Each year, the Health Management and Policy department awards one first year MPH student a paid summer fellowship. The highly competitive program pays the selected student to conduct a self-directed project or internship during the summer between first and second years of the MPH.

Jibri’s work builds on research conducted in 2014-2015 by Caroline Volyes, MPH ’15, and Randy Sell, ScD, associate professor in Community Health and Prevention and director of the school’s LGBT Health program. In 2015, Sell and Voyles published a report in the American Journal of Public Health that examined disparities in NIH funding of lesbian, gay and bisexual health research. Throughout her fellowship, Douglas worked with Voyles, now Dornsife’s director of Student Placement and a doctoral student in Community Health and Prevention.

Douglas began her project by collecting data on the FY 2015 NIH research portfolio on the prevalence of gender minority terms.
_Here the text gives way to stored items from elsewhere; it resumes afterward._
(* ===== verification/Outbox.v ===== *)
(** * The transactional outbox (orchestration/outbox.py, events/envelope.py)

    [emit] appends one event to the log inside the caller's transaction, with
    the next sequence number of its aggregate.  The class [Engine] is what
    the rest of the engine relies on: a relation between states that the
    [uuid4] supply, [flush] and [emit] keep. *)

From S2P Require Import Prelude Models Database.

(** ** Envelope: trace propagation and payload upcasting *)

Definition new_trace_id : M positive := uuid4.
Definition new_span_id : M positive := uuid4.

Definition child_span (trace_id : option positive) : M (positive * positive) :=
  t ← match trace_id with Some t => mret t | None => new_trace_id end;
  s ← new_span_id;
  mret (t, s).

(** The registry [_UPCASTERS]: (event type, from version) to a function. *)
Abbreviation upcasters := (gmap (string * Z) (json → json)).

Definition register_upcaster (event_type : string) (from_version : Z)
    (fn : json → json) (ups : upcasters) : upcasters :=
  <[(event_type, from_version) := fn]> ups.

(** the [while current_version < target_version] loop *)
Fixpoint upcast_loop (fuel : nat) (ups : upcasters) (event_type : string)
    (current_version : Z) (payload : json) (target_version : Z) : Z * json :=
  match fuel with
  | O => (current_version, payload)
  | S fuel =>
      if current_version <? target_version then
        match ups !! (event_type, current_version) with
        | None => (current_version, payload)
        | Some fn =>
            upcast_loop fuel ups event_type (current_version + 1) (fn payload) target_version
        end
      else (current_version, payload)
  end.

Definition upcast (ups : upcasters) (event_type : string) (version : Z)
    (payload : json) (target_version : Z) : json :=
  (upcast_loop (Z.to_nat (target_version - version)) ups event_type
     version payload target_version).2.

(** ** Emitting *)

(** SQL [MAX]: null on no rows *)
Definition sql_max (l : list Z) : option Z :=
  match l with
  | [] => None
  | x :: l => Some (foldr Z.max x l)
  end.

Definition same_aggregate (aggregate_type : string) (aggregate_id : positive)
    (_ : positive) (e : OutboxEvent) : bool :=
  bool_decide (ev_aggregate_type e = aggregate_type ∧ ev_aggregate_id e = aggregate_id).

Definition next_sequence (aggregate_type : string) (aggregate_id : positive) : M Z :=
  es ← select w_outbox (same_aggregate aggregate_type aggregate_id);
  mret (default 0 (sql_max ((λ p, ev_sequence p.2) <$> es)) + 1).

Definition emit (event_type : string) (workspace_id : positive)
    (aggregate_type : string) (aggregate_id correlation_id : positive)
    (trace_id span_id : option positive) (payload : json) (produced_by : string)
    (causation_id : option positive) (event_version : Z) : M positive :=
  sequence ← next_sequence aggregate_type aggregate_id;
  event_id ← uuid4;
  t ← now;
  insert_row w_outbox event_id
    (mk_event workspace_id event_type event_version aggregate_type aggregate_id
       correlation_id causation_id trace_id span_id sequence payload
       EVENT_PENDING 0 t produced_by);;
  flush;;
  mret event_id.

Record EventEnvelope : Type := mk_envelope {
  env_event_type : string;
  env_workspace_id : positive;
  env_aggregate_type : string;
  env_aggregate_id : positive;
  env_correlation_id : positive;
  env_payload : json;
  env_produced_by : string;
  env_causation_id : option positive;
  env_trace_id : option positive;
  env_span_id : option positive;
  env_event_version : Z
}.

Definition emit_envelope (e : EventEnvelope) : M positive :=
  emit (env_event_type e) (env_workspace_id e) (env_aggregate_type e)
    (env_aggregate_id e) (env_correlation_id e) (env_trace_id e) (env_span_id e)
    (env_payload e) (env_produced_by e) (env_causation_id e) (env_event_version e).

(** ** The interface: relations an emitting operation keeps

    The verdict of a reviewer is announced by [submit_review_decision] alone;
    every other operation emits events of another type. *)

Definition verdict_event (event_type : string) : bool :=
  String.eqb event_type "review.approved" || String.eqb event_type "review.rejected".

Class Engine (R : relation World) : Prop := {
  engine_preorder :: PreOrder R;
  engine_uuid4 : keeps R uuid4;
  engine_flush : keeps R flush;
  engine_emit : ∀ ty ws aggt agg corr tr sp pl by_ ca v, verdict_event ty = false →
    keeps R (emit ty ws aggt agg corr tr sp pl by_ ca v)
}.

(** Relations that the emission of any event keeps. *)
Class EmitAny (R : relation World) : Prop :=
  emit_any : ∀ ty ws aggt agg corr tr sp pl by_ ca v,
    keeps R (emit ty ws aggt agg corr tr sp pl by_ ca v).

Lemma keeps_child_span R `{!Engine R} t : keeps R (child_span t).
Proof. pose proof engine_uuid4. unfold child_span, new_trace_id, new_span_id. keeps_tac. Qed.

Lemma keeps_emit R `{!Engine R} ty ws aggt agg corr tr sp pl by_ ca v :
  verdict_event ty = false → keeps R (emit ty ws aggt agg corr tr sp pl by_ ca v).
Proof. apply engine_emit. Qed.

Lemma keeps_or_uuid4_engine R `{!Engine R} o : keeps R (or_uuid4 o).
Proof. pose proof engine_uuid4. unfold or_uuid4. destruct o; [keeps_tac|done]. Qed.

#[export] Hint Resolve keeps_child_span keeps_emit emit_any engine_uuid4 engine_flush
  keeps_or_uuid4_engine : keeps.
#[export] Hint Extern 0 (verdict_event _ = false) => (repeat case_match; reflexivity) : keeps.

(** A relation that does not look at the outbox or the flushed gates, and
    that [uuid4] keeps, is kept by every emission. *)
Lemma emit_any_of_uuid4 R `{!PreOrder R, !Closed w_outbox R, !Closed w_gates_db R} :
  keeps R uuid4 → EmitAny R.
Proof. intros Hu ty ws aggt agg corr tr sp pl by_ ca v. unfold emit, next_sequence. keeps_tac. Qed.

Lemma engine_of_uuid4 R `{!PreOrder R, !Closed w_outbox R, !Closed w_gates_db R} :
  keeps R uuid4 → Engine R.
Proof.
  intros Hu. split; [done|done|auto with keeps typeclass_instances|].
  intros. by apply emit_any_of_uuid4.
Qed.

#[export] Instance engine_closed R `{!PreOrder R, !Closed w_next R,
  !Closed w_outbox R, !Closed w_gates_db R} : Engine R.
Proof. apply engine_of_uuid4; auto with keeps typeclass_instances. Qed.
#[export] Instance emit_any_closed R `{!PreOrder R, !Closed w_next R,
  !Closed w_outbox R, !Closed w_gates_db R} : EmitAny R.
Proof. apply emit_any_of_uuid4; auto with keeps typeclass_instances. Qed.

(** ** Sequence numbers are dense *)

Definition aggregate_count (t : string) (a : positive) (w : World) : Z :=
  tcount (same_aggregate t a) (w_outbox w).

(** The events of an aggregate are numbered 1, 2, ..., n without repetition. *)
Definition outbox_wf (w : World) : Prop :=
  below (w_next w) (w_outbox w) ∧
  (∀ i e, w_outbox w !! i = Some e →
    1 ≤ ev_sequence e ≤ aggregate_count (ev_aggregate_type e) (ev_aggregate_id e) w) ∧
  (∀ t a k, 1 ≤ k ≤ aggregate_count t a w →
    ∃ i e, w_outbox w !! i = Some e ∧ same_aggregate t a i e = true ∧ ev_sequence e = k) ∧
  (∀ i j e f, w_outbox w !! i = Some e → w_outbox w !! j = Some f →
    ev_aggregate_type e = ev_aggregate_type f → ev_aggregate_id e = ev_aggregate_id f →
    ev_sequence e = ev_sequence f → i = j).

Section OutboxWf.
Context (w : World) (Hwf : outbox_wf w).
Lemma outbox_below : below (w_next w) (w_outbox w).
Proof using Hwf. apply Hwf. Qed.
Lemma outbox_range i e : w_outbox w !! i = Some e →
  1 ≤ ev_sequence e ≤ aggregate_count (ev_aggregate_type e) (ev_aggregate_id e) w.
Proof using Hwf. apply Hwf. Qed.
Lemma outbox_onto t a k : 1 ≤ k ≤ aggregate_count t a w →
  ∃ i e, w_outbox w !! i = Some e ∧ same_aggregate t a i e = true ∧ ev_sequence e = k.
Proof using Hwf. apply Hwf. Qed.
Lemma outbox_inj i j e f : w_outbox w !! i = Some e → w_outbox w !! j = Some f →
  ev_aggregate_type e = ev_aggregate_type f → ev_aggregate_id e = ev_aggregate_id f →
  ev_sequence e = ev_sequence f → i = j.
Proof using Hwf. apply Hwf. Qed.
End OutboxWf.

(** ** Lemmas *)

Lemma sql_max_spec l m : sql_max l = Some m → m ∈ l ∧ ∀ x, x ∈ l → x ≤ m.
Proof.
  destruct l as [|x l]; simpl; [done|]. intros [= <-].
  induction l as [|y l [IHin IHle]]; simpl.
  - split; [by left|]. intros y [->|[]%not_elem_of_nil]%elem_of_cons. lia.
  - split.
    + destruct (Z.max_spec y (foldr Z.max x l)) as [[_ ->]|[_ ->]]; [|by right; left].
      apply elem_of_cons in IHin as [->|?]; [by left|by right; right].
    + intros z [->|[->|Hz]%elem_of_cons]%elem_of_cons; [| lia |].
      * specialize (IHle x ltac:(left)). lia.
      * specialize (IHle z ltac:(by right)). lia.
Qed.

Lemma run_next_sequence t a w :
  outbox_wf w → next_sequence t a w = (Ok (aggregate_count t a w + 1), w).
Proof.
  intros Hwf. unfold next_sequence, select. rewrite run_bind. simpl.
  unfold mret, st_ret. do 2 f_equal. f_equal.
  destruct (sql_max _) as [m|] eqn:Hm; simpl.
  - apply sql_max_spec in Hm as [Hin Hle].
    apply list_elem_of_fmap in Hin as ([i e] & -> & [Hi He]%elem_of_rows). simpl in *.
    pose proof He as [Ht Ha]%bool_decide_eq_true. subst.
    destruct (outbox_range w Hwf i e Hi) as [Hr1 Hr2].
    destruct (outbox_onto w Hwf (ev_aggregate_type e) (ev_aggregate_id e)
                (aggregate_count (ev_aggregate_type e) (ev_aggregate_id e) w))
      as (j & f & Hj & Hf & Hs); [lia|].
    specialize (Hle (ev_sequence f)). apply Z.le_antisymm; [done|].
    rewrite <- Hs. apply Hle, list_elem_of_fmap. exists (j, f).
    split; [done|]. by apply elem_of_rows.
  - symmetry. apply tcount_zero. intros i e Hi.
    destruct (same_aggregate t a i e) eqn:He; [|done].
    assert (Hin : (i, e) ∈ rows (same_aggregate t a) (w_outbox w)) by by apply elem_of_rows.
    destruct (rows _ _); [by apply not_elem_of_nil in Hin|done].
Qed.

(** What [emit] does to a state, for the sequence number [n] it computes. *)
Definition emitted (event_type : string) (ws : positive) (aggt : string) (agg corr : positive)
    (tr sp : option positive) (pl : json) (by_ : string) (ca : option positive) (v n : Z)
    (w : World) : World :=
  w <| w_next ::= Pos.succ |>
    <| w_outbox ::= <[w_next w := mk_event ws event_type v aggt agg corr ca tr sp n pl
                       EVENT_PENDING 0 (w_now w) by_]> |>
    <| w_gates_db := w_gates w |>.

Lemma run_emit ty ws aggt agg corr tr sp pl by_ ca v w n :
  next_sequence aggt agg w = (Ok n, w) →
  emit ty ws aggt agg corr tr sp pl by_ ca v w
  = (Ok (w_next w), emitted ty ws aggt agg corr tr sp pl by_ ca v n w).
Proof. intros Hn. unfold emit. rewrite (run_bind_ok _ _ _ _ _ Hn). done. Qed.

Lemma aggregate_count_insert t a i e w w' :
  w_outbox w !! i = None → w_outbox w' = <[i:=e]> (w_outbox w) →
  aggregate_count t a w'
  = (if same_aggregate t a i e then 1 else 0) + aggregate_count t a w.
Proof. intros Hi Ho. unfold aggregate_count, tcount. rewrite Ho. by apply tsum_insert_None. Qed.

Lemma outbox_wf_insert w w' e :
  outbox_wf w → w_outbox w' = <[w_next w := e]> (w_outbox w) →
  (w_next w < w_next w')%positive →
  ev_sequence e = aggregate_count (ev_aggregate_type e) (ev_aggregate_id e) w + 1 →
  outbox_wf w'.
Proof.
  intros Hwf Ho Hn Hseq. pose proof (below_fresh _ _ (outbox_below w Hwf)) as Hfresh.
  pose proof (λ t a, aggregate_count_insert t a _ e w w' Hfresh Ho) as Hcount.
  assert (Hcn : 0 ≤ aggregate_count (ev_aggregate_type e) (ev_aggregate_id e) w)
    by apply tcount_nonneg.
  unfold outbox_wf; rewrite Ho; split_and!.
  - apply below_insert; [done|]. eapply below_weaken; [|apply Hwf]. lia.
  - intros i f. rewrite lookup_insert. rewrite Hcount. case_decide as Hi; [intros [= <-]|].
    + unfold same_aggregate. rewrite bool_decide_true by done. lia.
    + intros Hf. pose proof (outbox_range w Hwf i f Hf). case_match; lia.
  - intros t a k. rewrite Hcount. intros Hk.
    destruct (decide (k ≤ aggregate_count t a w)) as [Hle|Hgt].
    + destruct (outbox_onto w Hwf t a k) as (j & f & Hj & Hf & Hs); [lia|].
      exists j, f. split; [|done]. rewrite lookup_insert_ne; congruence.
    + destruct (same_aggregate t a (w_next w) e) eqn:He; [|lia].
      exists (w_next w), e. rewrite lookup_insert_eq. split_and!; [done..|].
      apply bool_decide_eq_true in He as [<- <-]. lia.
  - intros i j f g. rewrite !lookup_insert.
    case_decide as Hi; case_decide as Hj; [congruence| | |].
    + intros [= <-] Hg Ht Ha Hs. pose proof (outbox_range w Hwf j g Hg) as Hr.
      rewrite <- Ht, <- Ha in Hr. lia.
    + intros Hf [= <-] Ht Ha Hs. pose proof (outbox_range w Hwf i f Hf) as Hr.
      rewrite Ht, Ha in Hr. lia.
    + apply (outbox_inj w Hwf).
Qed.

(** [outbox_wf] only reads the outbox and the supply. *)
Lemma outbox_wf_ext w w' :
  w_outbox w' = w_outbox w → (w_next w ≤ w_next w')%positive → outbox_wf w → outbox_wf w'.
Proof.
  intros Ho Hn (Hb & Hr & Hs & Hi).
  unfold outbox_wf, aggregate_count in *; rewrite Ho. split_and!; [|done..].
  by eapply below_weaken.
Qed.

(** Engine operations only ever add events in sequence. *)
#[export] Instance emit_any_outbox_wf : EmitAny (preserved outbox_wf).
Proof.
  intros ty ws aggt agg corr tr sp pl by_ ca v w Hwf.
  rewrite (run_emit _ _ _ _ _ _ _ _ _ _ _ _ _ (run_next_sequence aggt agg w Hwf)).
  eapply outbox_wf_insert; [done|done|simpl; lia|done].
Qed.
#[export] Instance engine_outbox_wf : Engine (preserved outbox_wf).
Proof.
  split; [apply _|..].
  - intros w Hwf. apply (outbox_wf_ext w); [done|simpl; lia|done].
  - intros w Hwf. by apply (outbox_wf_ext w).
  - intros. apply emit_any.
Qed.

(** Marking an event (its status, its delivery attempts) leaves its place in
    the sequence of its aggregate, its type and its payload. *)
Definition same_place (e e' : OutboxEvent) : Prop :=
  ev_aggregate_type e' = ev_aggregate_type e ∧ ev_aggregate_id e' = ev_aggregate_id e ∧
  ev_sequence e' = ev_sequence e ∧ ev_type e' = ev_type e ∧ ev_payload e' = ev_payload e.

Class EventRows (R : relation World) : Prop :=
  event_rows : ∀ i g, (∀ e, same_place e (g e)) → keeps R (modify w_outbox i g).
#[export] Hint Resolve event_rows : keeps.
#[export] Hint Extern 0 (∀ e : OutboxEvent, same_place e _) =>
  (intro; unfold same_place; split_and!; reflexivity) : keeps.
#[export] Instance event_rows_closed R `{!PreOrder R, !Closed w_outbox R} : EventRows R.
Proof. intros i g _. keeps_tac. Qed.

Lemma aggregate_count_mark t a i g w :
  (∀ e, same_place e (g e)) →
  aggregate_count t a (w <| w_outbox ::= alter g i |>) = aggregate_count t a w.
Proof.
  intros Hg. unfold aggregate_count, tcount. simpl. apply tsum_alter_same.
  intros e _. destruct (Hg e) as (Ht & Ha & _). unfold same_aggregate. by rewrite Ht, Ha.
Qed.

#[export] Instance event_rows_outbox_wf : EventRows (preserved outbox_wf).
Proof.
  intros i g Hg w (Hb & Hr & Ho & Hi).
  assert (Hlook : ∀ j e', alter g i (w_outbox w) !! j = Some e' →
            ∃ e, w_outbox w !! j = Some e ∧ same_place e e').
  { intros j e'. rewrite lookup_alter. case_decide; [|by exists e'].
    subst. intros (e & He & ->)%fmap_Some. by exists e. }
  change (outbox_wf (w <| w_outbox ::= alter g i |>)). unfold outbox_wf.
  split_and!.
  - by apply below_alter.
  - intros j e' He'. rewrite aggregate_count_mark by done.
    destruct (Hlook j e' He') as (e & He & -> & -> & -> & _). by apply (Hr j).
  - intros t a k. rewrite aggregate_count_mark by done. intros Hk.
    destruct (Ho t a k Hk) as (j & e & He & Hs & Hq). simpl.
    destruct (decide (i = j)) as [->|Hne].
    + exists j, (g e). rewrite lookup_alter_eq, He. destruct (Hg e) as (Ht & Ha & Hsq & _).
      unfold same_aggregate in *. by rewrite Ht, Ha, Hsq.
    + exists j, e. by rewrite lookup_alter_ne.
  - intros j k e f He Hf. simpl in He, Hf.
    destruct (Hlook j e He) as (e0 & He0 & -> & -> & -> & _).
    destruct (Hlook k f Hf) as (f0 & Hf0 & -> & -> & -> & _). by apply Hi.
Qed.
She then conducted a literature review analyzing the evolution of LGBT/SGM language over time -- in peer reviewed research, advocacy organizations and diagnostic manuals such as the DSM –  and read through the NIH SGMRO strategic plan for 2016-2020. Interviews with people in the field helped her to collect information on how the current SGM research process is impacting community-based research offices and non-profit organizations. She synthesized her findings in a critical analysis, offering recommendations for the NIH SGMRO. 

In August, Douglas traveled to the NIH campus in Bethesda, Maryland. While onsite, Douglas met and interviewed the Director of the Sexual and Gender Minority Research Office, Karen Parker, PhD, MSW, and Sexual and Gender Minority Research Coordinating Committee Member, Dr. Philip Renzullo.

“During my interviews, I learned more intimately the process that a proposal goes through to getting funded and the vision of the SGMRO for increasing and expanding the breadth and depth of SGM research over the next four years,” said Douglas. “I was better able to understand how the SGMRO will carry out its 2016-2020 strategic plan as well as see areas that I could provide some recommendations in my critical analysis of the strategic plan.”

During the second year of her MPH, Douglas plans to analyze the data that was collected during her fellowship to spot trends in the NIH SMMRO research portfolio, comparing it to previous years’ portfolio analysis.

After graduation, Douglas aspires to work in an administrative fellowship within a health system on the east coast. She wants to focus on diversity, respect and inclusion – whether working in organizational development, change management, strategic planning, or human resources departments – all while continuing to expand her diversity and inclusion consulting firm, the TJD Medical Consulting Firm.